20○○年××月△△日②
「さあ、私のアドバイスを聞くかな?」
部長が私の肩をほぐすように揉みしだく。それに反して、私の心は硬化していく。
「……はい」
渋々、了解。
アドバイスを聞くぐらいならいいだろう。
これ以上反抗するだけの勇気と体力がない。
「よし、いいだろう。では、そうだな……そこだ。そこが気になるぞ」
そう言って、部長は右手の人差し指で私の退職願の一文を指した。
”20○○年××月△△日をもって”
「これは、おかしい」
そう言う貴方がおかしい。
そう言いたい気持ちをぐっと堪えた。
もうこうなれば、部長の気が済むまで訂正してやろうではないか。
「どうおかしいのです?」
「気づかないかな?」
「あ、もしかしてこの日では引継ぎが間に合わないということでしょうか?それならご安心ください。大方の引継ぎは既に済ませておりますので」
私の解答に部長は首を横に振った。
「そんなことは、問題としていないよ。君が辞めるのは、この日で問題ない。寂しいがね」
この日で問題ない……だと?
じゃあ、他にどんな問題があるというのか。
私がそれを尋ねる前に、部長は言った。
「”東京ではまだ残暑の厳しい季節ですが、北海道では、そろそろ冬支度を始める頃”とか、どうかな?」
「は?」
「”秋の夜長、読書の季節ですね。私なんかは、家にある本は読みつくして、とうとう百科事典を手に取ってしまいました(笑)”みたいなのは?」
「いえ、あの、仰ってる意味が分からないんですが」
部長は、指先を2度、私の退職願越しに机へと打ち付ける。”トン、トン”と小気味よい音が鳴る。

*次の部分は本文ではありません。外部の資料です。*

Lemma finalize_posted id stake approve slash reveal_by committed revealed approvals denials own :
  let entry := CollectingVotes approve slash reveal_by committed revealed approvals denials own in
  approve_and_slash_amount entry = Some stake →
  kept id stake (finalize entry id) ∨
  finalize entry id = (None, []) ∧ own = false ∧ revealed ≠ 0.
Proof.
  intros entry Hs. destruct (finalize_outcome approve slash reveal_by committed revealed approvals
    denials own id) as [(H1 & H2 & Ho)|(H1 & H2 & Ho)]; fold entry in H1, H2.
  - right. split; [|done]. rewrite <-H1, <-H2. by destruct (finalize entry id).
  - left. exists (WaitingForOutcome approve slash). rewrite H2. split_and!; try done.
    set_unfold. naive_solver.
Qed.

Definition accounted (id : B256) (stake : bool * U96) (entry : SentinelRequestState)
    (m : SentinelMessage) (r : option SentinelRequestState * list SentinelCommand) : Prop :=
  kept id stake r ∨ (r.1 = None ∧ action (Claim id) None ∈ r.2) ∨
  (r = (None, []) ∧ reveal_missed entry m).

Lemma kept_accounted id stake entry m entry' commands :
  approve_and_slash_amount entry' = Some stake →
  action (Claim id) None ∉ commands → accounted id stake entry m (Some entry', commands).
Proof. intros. left. by exists entry'. Qed.

Lemma claim_accounted id stake entry m : accounted id stake entry m (None, claim id).
Proof. right. left. split; [done|]. left. Qed.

「分からないかい?君の退職願いは”オシャレさ”が足りないということさ」
「オシャレさ・……必要ですか、それ?」
「勿論」
なぜ、こんな馬鹿馬鹿しいことを平然と言ってのけることが出来るのだろうか。
私は、部長が恐ろしくなってきた。
「もう少し時期を明確にしたいなら”立秋を越えてから、初めて満月が空に昇ろうかという今日”なんてのもいいんじゃないかな?」
「は、はあ」
「ほら、私ばかりじゃなくて君もアイデアを出さないと」
私は、だんだんと心が無になっていく貴重な体験をしている。